Ricerc@Sapienza

Endoplasmic reticulum aminopeptidases, ERAP1 and ERAP2, are zinc-dependent multifunctional homologues, implicated in the trimming of antigenic peptides in order to allow their loading on HLA-I molecules [1, 2, 3]. One of these molecules, ERAP1, is also involved in numerous physiological functions, including blood pressure regulation, neoangiogenesis, shedding of proinflammatory cytokine receptors (TNFRI, IL-6R, IL-1RII). It can be secreted by activated macrophages, inducing an increase in their phagocytic activity [4, 6, 7, 9, 10]. Recent Genome Wide Association Studies (GWAS) have identified several SNPs (Single Nucleotide Polymorphisms) strongly associated with various diseases some such as ankylosing spondylitis, Behçet's disease and psoriasis known to be immune-mediated, but also preeclampsia and hypertension [5, 6, 7]. The loss of both aminopeptidases seems to be the most often associated event connected with the lack of expression of HLA-I molecules on the cell surface, suggesting that this phenomenon may contribute to the evasion of immune surveillance by specific tumors [15]. Thus, an altered functionality of both ERAP molecules is likely to be at the base of a peptide repertoire that predisposes to an abnormal or inefficient immune response.
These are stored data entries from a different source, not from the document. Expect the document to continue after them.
(* ===== verification/AccountGate.v ===== *)
(** * Write gates and production limits of the account wallet (ffi)

    The part of [impl AccountWallet] in [ffi/src/account.rs] that decides whether a call
    may write: the base and product gates, the observation policy mainnet needs, the
    reviewed assets, the fee limits and the transfer, batch and rolling-day caps, over the
    tables they read.  What the build flags change is the class [Build]. *)

From S2P Require Import Prelude Text Field Commitments Kernel Anchor Batch Chain Accept Wire Block Bitcoin Instrument.
From S2P Require Import Network Peer FullScan Scan Rpc BatchV2 AccountText AccountTypes Observation Issuance Registry.
#[local] Open Scope Z_scope.

(** ** The database *)
Record OperationRow := {
  op_operation_id : rstring;
  op_kind : string;
  op_state : string;
  op_request_json : rstring;
  op_funding_txid : option rstring;
  op_funding_vout : option Z;
  op_signed_tx_hex : option rstring;
  op_delivery_nonce : rstring;
  op_created_at : Z;
}.

Record SendBatchRow := {
  sb_batch_local_id : rstring;
  sb_state : string;
  sb_deadline_ms : Z;
  sb_participant_count : option Z;
}.

Record SendBatchMember := {
  sm_batch_local_id : rstring;
  sm_operation_id : rstring;
  sm_ordinal : Z;
  sm_added_at_ms : Z;
}.

(** A row of [opencsv_production_issuance_authorizations]; numbers are padded texts. *)
Record LedgerRow := {
  lg_asset_id : rstring;
  lg_sequence_decimal : rstring;
  lg_authorization_id : rstring;
  lg_policy_commitment : rstring;
  lg_supply_before_decimal : rstring;
  lg_supply_after_decimal : rstring;
  lg_authorization_json : rstring;
  lg_operation_id : rstring;
  lg_created_at : Z;
}.

(** A row of [opencsv_utxo_reservations]. *)
Record UtxoReservation := { ur_txid : rstring; ur_vout : Z; ur_operation_id : rstring; ur_state : string }.

(** A row of [opencsv_batch_stocks]. *)
Record BatchStock := {
  bs_txid : rstring;
  bs_vout : Z;
  bs_value_sats : Z;
  bs_state : string;
  bs_reserved_by_batch : option rstring;
}.

Record AccountDb := {
  db_meta : Meta;
  db_operations : list OperationRow;
  db_batches : list SendBatchRow;
  db_members : list SendBatchMember;
  db_ledger : list LedgerRow;
  db_reservations : list UtxoReservation;
  db_stocks : list BatchStock;
}.

(** The fields of [AccountWallet] that the modelled methods use. *)
Record AccountWallet := {
  aw_config : AccountConfig;
  aw_device_binding_valid : bool;
  aw_registry_state : ProductionUsdRegistryState;
  aw_db : AccountDb;
  aw_pending_by_operation : gmap (list Z) Z;
  aw_locked_outpoints : list OutPoint;
}.

Definition with_db (db : AccountDb) (w : AccountWallet) : AccountWallet := {|
  aw_config := aw_config w; aw_device_binding_valid := aw_device_binding_valid w;
  aw_registry_state := aw_registry_state w; aw_db := db; aw_pending_by_operation := aw_pending_by_operation w;
  aw_locked_outpoints := aw_locked_outpoints w |}.

(** [cfg(test)] and the feature [issuer-tools]. *)
Class Build := { test_assume_authenticated_proof_root : bool; issuer_tools : bool }.

Definition write_block_message (reason : string) : string :=
  if String.eqb reason "primary_required" then "linked devices are watch-only"
  else if String.eqb reason "device_binding_mismatch" then
    "this restored device is read/export-only until explicit wallet recovery"
  else if String.eqb reason "backup_required" then
    "verified Signal Secure Backup is required for Bitcoin-writing operations"
  else if String.eqb reason "production_usd_not_configured" then
    "mainnet Bitcoin-writing operations require at least one reviewed non-test USD issuer manifest"
  else if String.eqb reason "production_registry_rollback" then
    "this wallet has seen a newer production USD registry release and remains read-only"
  else if String.eqb reason "production_registry_conflict" then
    "the production USD registry reuses a version with different committed bytes"
  else if String.eqb reason "production_activation_not_authorized" then
    "this production registry is a candidate and does not authorize consumer Bitcoin writes"
  else if String.eqb reason "production_root_vk_authentication_required" then
    "mainnet Bitcoin-writing operations require an independently authenticated recursive root verification key"
  else if String.eqb reason "production_observation_policy_required" then
    "mainnet Bitcoin-writing operations require two independent pinned raw-transaction observers"
  else if String.eqb reason "production_issuance_not_authorized" then
    "mainnet issuance remains disabled"
  else "wallet writes are disabled".
Lemma check_backup_ledger c operations l : ∀ ids floors imported, check_backup c operations ids floors l = Ok tt →
  ledger_ok imported → ids ≡ₚ lg_authorization_id <$> imported →
  (∀ asset, supply_chain (asset_rows asset imported) ((default (0, 0) (floors !! asset)).1 + 1) (default (0, 0) (floors !! asset)).2) →
  ledger_ok (imported ++ (imported_row <$> l)).
Proof.
  induction l as [|b l IH]; intros ids floors imported E Hok Hids Hf; cbn [check_backup fmap list_fmap] in *; [by rewrite app_nil_r|].
  apply bind_Ok in E as (floors' & E1 & E). apply check_backup_row_Ok in E1 as (p & a & Ei & Hv & Ht & Hn & Hid & Hs & Hb & ->).
  change (imported_row b :: (imported_row <$> l)) with ([imported_row b] ++ (imported_row <$> l)). rewrite app_assoc.
  assert (ma_authorization_id a ∉ lg_authorization_id <$> imported) as Hn' by by rewrite <- Hids.
  eapply IH; [exact E| | |].
  - rewrite Ei. apply ledger_ok_snoc; [done..|]. intros s v Hc. destruct (supply_chain_unique _ _ _ _ _ Hc (Hf _)) as [-> ->]. done.
  - rewrite fmap_app, Hids, Ei. cbn [fmap list_fmap ledger_row lg_authorization_id]. rewrite Hid. by rewrite Permutation_app_comm.
  - intros asset. rewrite asset_rows_snoc, Ei. cbn [ledger_row lg_asset_id]. case_bool_decide as Ea.
    + subst asset. rewrite lookup_insert_eq. cbn [default fst snd]. rewrite Hs at 1.
      rewrite Hs. apply (chain_snoc _ _ p a (ba_created_at b) _ (Hf _) Hv Ht); [lia|done].
    + rewrite lookup_insert_ne by done. apply Hf.
Qed.

Lemma import_rows_ledger rows : ∀ db db', import_rows rows db = Ok db' → db_ledger db' = db_ledger db ++ rows.
Proof.
  induction rows as [|r rows IH]; intros db db' E; cbn in E; [injection E as <-; by rewrite app_nil_r|].
  apply bind_Ok in E as (db1 & E1 & E). apply insert_ledger_Ok in E1 as [E1 _]. rewrite (IH _ _ E), E1, <- app_assoc. done.
Qed.

Lemma restore_ledger_ok operations rows l w r w' : ledger_ok (ledger_of w) →
  restore_ledger operations rows l w = (r, w') → ledger_ok (ledger_of w').
Proof.
  intros Hok E. unfold restore_ledger in E.
  apply reading_bind_inv in E as [(e & -> & _)|([] & E1 & E)]; [done|]. apply reject_Ok in E1. bool_props.
  apply reading_bind_inv in E as [(e & -> & _)|([] & E2 & E)]; [done|].
  unfold transaction in E. destruct (import_rows _ _) as [db|] eqn:Ei; injection E as _ <-; [|done].
  apply import_rows_ledger in Ei. cbn [with_operations db_ledger] in Ei. apply nil_length_inv in E1.
  unfold ledger_of. cbn [with_db aw_db]. rewrite Ei, E1. eapply check_backup_ledger; [exact E2| |done|].
  - split; [|constructor]. intros asset. exists 1, 0. constructor.
  - intros asset. rewrite lookup_empty. constructor.
Qed.
(* ===== verification/Pcd.v ===== *)
(** * Coin proofs: the four circuits, the provers and the verifier (opencsv-pcd)

    Models [crates/opencsv-pcd/src/node.rs] and [security.rs]: the statement table's layout,
    the witness layouts, the mint, transfer, one-input transfer and redeem circuits with
    the constraints that chain a predecessor, the host checks of the provers and
    [verify_coin_proof].  The STARK itself is third-party code: a class [StarkSystem] of
    what the source reads of a proof and calls on it, with the laws [StarkLaws] a proof
    system promises.  A verification key is the construction of the circuit it was set up
    for ([Shape]), [Foreign] for every circuit this crate does not build.  Errors the
    circuit builder could return on a well-shaped circuit are not modelled. *)

From S2P Require Import Prelude Field Commitments Circuit.
#[local] Open Scope Z_scope.

(** ** Statements *)
Definition NODE_INPUTS : nat := 2.
Definition NODE_OUTPUTS : nat := 2.
Definition LEGACY_COIN_PROOF_VERSION : Z := 3.
Definition COIN_PROOF_VERSION : Z := 4.

Definition STATEMENT_ELEMS : nat := 2 + 4 * DIGEST_ELEMS + VALUE_LIMBS + 2 * DIGEST_ELEMS.
Definition OFF_ASSET : nat := 2.
Definition OFF_VALUE : nat := OFF_ASSET + DIGEST_ELEMS.
Definition OFF_MINT_COMMIT : nat := OFF_VALUE + VALUE_LIMBS.
Definition OFF_NULLIFIERS : nat := OFF_MINT_COMMIT + DIGEST_ELEMS.
Definition OFF_OUTPUTS : nat := OFF_NULLIFIERS + NODE_INPUTS * DIGEST_ELEMS.
Definition STATEMENT_PUBLIC_VALUES : nat := 4 * STATEMENT_ELEMS.
Lemma matches_outputs `{Poseidon} m st x openings : statement_matches_public_input m st x = true →
  parse_openings x = Some openings → openings ≠ [] → m ≠ RedeemMode ∧ outputs_match st openings = true.
Proof.
  unfold statement_matches_public_input. intros E Ep Hne. rewrite Ep in E. destruct (st_nullifiers st) as [n1 n2].
  destruct m; [|split; [done|]|].
  - split; [done|]. destruct (record_from_bytes _); try done. rewrite !andb_true_iff in E. tauto.
  - rewrite !andb_true_iff in E. tauto.
  - destruct (record_from_bytes _); try done. rewrite !andb_true_iff, !bool_decide_eq_true in E. tauto.
Qed.

Section accepted.
Context `{Permutation, !Poseidon, !PoseidonLaws _, !SpongeLaws _ _} {Stark : Type} `{!StarkSystem Stark, !StarkLaws Stark _,
  !ProofCodec Stark, !ProofCodecLaws Stark _}.

Lemma coin_verifier_true vk x bs : CoinProofVerifier vk x bs = true → ∃ coin : CoinProof Stark,
  vk = COIN_VK_TAG ∧ decode_coin_proof bs = Some coin ∧ version coin = COIN_PROOF_VERSION ∧
  statement_matches_public_input (mode coin) (statement coin) x = true ∧
  verify_coin_proof (statement coin) coin = Ok tt ∧ statement_typed (statement coin).
Proof.
  unfold CoinProofVerifier. case_bool_decide as Hvk; [|done]. cbn [negb]. destruct (decode_coin_proof bs) as [coin|] eqn:Ed; [|done].
  unfold root_lineage_is_current. case_bool_decide; [|done]. cbn [negb].
  destruct (statement_matches_public_input _ _ _) eqn:Em; [|done]. intros [[] Hok]%is_ok_Ok. exists coin. split_and!; try done.
  unfold decode_coin_proof, decode_envelope in Ed.
  destruct (strip_prefix _ _) as [[|b payload]|]; [done| |];
    apply bind_Some in Ed as (e & He%envelope_typed & Ed); by apply bind_Some in Ed as (p & _ & [= <-]).
Qed.

Definition outputs_at (k : Z) (st : NodeStatement) : bytes :=
  if bool_decide (k = 0) then (st_output_commitments st).1 else (st_output_commitments st).2.

Lemma commitment_elems c : to_elems (commitment c) = hash_iter (hash_call_input (HCoin c)).
Proof. unfold commitment, hash_felts. apply to_from_elems, hash_iter_canonical. Qed.
Lemma transfer_layout asset i0 i1 o0 o1 k0 k1 limb : owned i0 → owned i1 → coin_wf o0 → coin_wf o1 → coin_asset_id i0.1 = asset →
  node_witness_layout (concat (transfer_fields asset i0 i1 o0 o1 k0 k1 limb)) = {|
    nw_asset_id := to_elems asset; nw_inputs := (coin_input i0, coin_input i1); nw_outputs := (coin_output o0, coin_output o1);
    nw_selectors := (Z.of_nat k0, Z.of_nat k1); nw_distinct_limb_bits := limb_bits limb |}.
Proof.
  intros I0 I1 O0 O1 Ha. pose proof (transfer_widths asset i0 i1 o0 o1 k0 k1 limb I0 I1 O0 O1 Ha) as W.
  set (fs := transfer_fields asset i0 i1 o0 o1 k0 k1 limb) in *.
  assert (∀ k b i j, fs !! k = Some b → i = sum_list (take k (length <$> fs)) → j = sum_list (take (S k) (length <$> fs)) →
    slice i j (concat fs) = b) as Hs by (intros k b i j ???; eapply (slice_at fs _ k); [reflexivity|eassumption..]).
  rewrite W in Hs. unfold node_witness_layout, input_witness, output_witness, coin_input, coin_output.
  assert (length (concat fs) = 111%nat) as Hl.
  { rewrite length_concat. change (map length fs) with (length <$> fs). by rewrite W. }
  assert (drop 108 (concat fs) = slice 108 111 (concat fs)) as ->.
  { unfold slice. rewrite take_ge; [done|]. rewrite length_drop, Hl. done. }
  assert (slice 106 108 (concat fs) = [Z.of_nat k0; Z.of_nat k1]) as Hk by (apply (Hs 15%nat); reflexivity).
  assert (nth 106 (concat fs) 0 = Z.of_nat k0) as ->.
  { change 106%nat with (106 + 0)%nat. rewrite <- (nth_slice_from 106 108 0) by lia. by rewrite Hk. }
  assert (nth 107 (concat fs) 0 = Z.of_nat k1) as ->.
  { change 107%nat with (106 + 1)%nat. rewrite <- (nth_slice_from 106 108 1) by lia. by rewrite Hk. }
  repeat f_equal; [apply (Hs 0%nat)|apply (Hs 1%nat)|apply (Hs 2%nat)|apply (Hs 3%nat)|apply (Hs 4%nat)|apply (Hs 5%nat)
    |apply (Hs 6%nat)|apply (Hs 7%nat)|apply (Hs 8%nat)|apply (Hs 9%nat)|apply (Hs 10%nat)|apply (Hs 11%nat)|apply (Hs 12%nat)
    |apply (Hs 13%nat)|apply (Hs 14%nat)|apply (Hs 16%nat)]; reflexivity.
Qed.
We will focus our work on the ERAPs, studying their expression in cell lines and primary cells (monocytes and macrophages), evaluating if they are secreted by which cells, exploring the role of their genetic variants and eventually correlating these variants with protein expression. The study and identification of factors related to gene modulation of the ERAPs will provide important background information for possible manipulation of these proteins that may lead to new therapeutic strategies, not only for IMDs (Immuno-mediated diseases) but also for other diseases, such as hypertension, pre-eclampsia, viral infections and neoplastic diseases.